THE DATA -
☆ ☆ ☆ ☆
(* ===== verification/CodeGenerator.v ===== *)
(** * Generated requests (pages/Tools/CurlGenerator.jsx)

    The form of a chat request, turned into a command for the shell and into programs in
    Python, JavaScript and Go.

    What the programs send is read back by the rules of the languages: [sh_words] splits a
    command into its words with the quoting of POSIX shells, [curl_reads], [node_reads] and
    [go_reads] read the whole programs, with the string literals of JavaScript and Go, as the
    HTTP request they make.  [shell_argument_reads_back]: a quoted argument is the text that
    was quoted.  [curl_words]: the words of the generated command, where the body is what the
    generator quoted -- once more than needed, so that an apostrophe is lost
    ([apostrophe_breaks_curl]).  [requests_agree]: the three programs make the same request,
    the command without apostrophes and the Go program without back quotes in the JSON.  [url_spellings]: the address does not depend on how
    the base was spelled. *)

From S2P Require Import Prelude JsString JsNumber JsValue Json VerifierUrl.

Local Open Scope Z_scope.

(** ** The form *)

Record message := { role : jstr; content : jstr }.
Record form := {
  baseUrl : jstr;
  apiKey : jstr;
  model : jstr;
  temperature : jstr;
  maxTokens : jstr;
  stream : bool;
  messages : list message;
}.
Definition form0 : form :=
  {| baseUrl := u "https://api.openai.com"; apiKey := []; model := u "gpt-4o"; temperature := u "0.7"; maxTokens := u "2048";
     stream := false;
     messages := [{| role := u "system"; content := u "You are a helpful assistant." |};
                  {| role := u "user"; content := u "Hello!" |}] |}.
(** [Number(v || 0) || 0] *)
Definition number_option (v : val) : res val :=
  let! n := to_num (v_or v (VNum nzero)) in Ok (v_or (VNum n) (VNum nzero)).
Definition rules_option (v : val) : val :=
  match parse_val (or_empty v) with Ok x => VStr (stringify2_text x) | Throw _ => or_empty v end.
Definition load_option (current : obj) (kv : jstr * val) : res obj :=
  let '(k, v) := kv in
  if (k =s KEY_ENABLED) || (k =s KEY_SWITCH_ON_SUCCESS) then Ok (obj_set current k (VBool (toBoolean v)))
  else if (k =s KEY_MAX_ENTRIES) || (k =s KEY_DEFAULT_TTL) then let! n := number_option v in Ok (obj_set current k n)
  else if k =s KEY_RULES then Ok (obj_set current k (rules_option v))
  else Ok current.

(** The effect on the options *)
Definition load_options (options : obj) (p : page) : res page :=
  let! current := rfold load_option (inputs p) options in
  Ok (set_inputs current current (editMode p) (parseRulesJson (oget current KEY_RULES)) p).

End load.

Definition compareObjects (current row : obj) : list jstr :=
  List.filter (λ k, negb (strict_eq (oget current k) (oget row k))) (obj_keys current).

(** The requests of [onSubmit], or what it says *)
Definition option_value (p : page) (compact k : jstr) : res (jstr * jstr) :=
  let! v := (if k =s KEY_RULES then Ok compact else to_str (v_coalesce (oget (inputs p) k) (VStr []))) in Ok (k, v).
Definition onSubmit (p : page) : res (jstr + list (jstr * jstr)) :=
  match compareObjects (inputs p) (inputsRow p) with
  | [] => Ok (inl (u "你似乎并没有修改什么"))
  | changed =>
    match parse_val (or_empty (rules_text p)) with
    | Throw _ => Ok (inl (u "规则 JSON 格式不正确"))
    | Ok v => rmap inr (rmapM (option_value p (stringify_text v)) changed)
    end
  end.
☆ ☆ ☆ ☆
HOW TO COMPLETE THIS TASK -
In the records above, find each line with the word "match" and copy it.

TASK RESPONSE -
  match parse_val (or_empty v) with Ok x => VStr (stringify2_text x) | Throw _ => or_empty v end.
  match compareObjects (inputs p) (inputsRow p) with
    match parse_val (or_empty (rules_text p)) with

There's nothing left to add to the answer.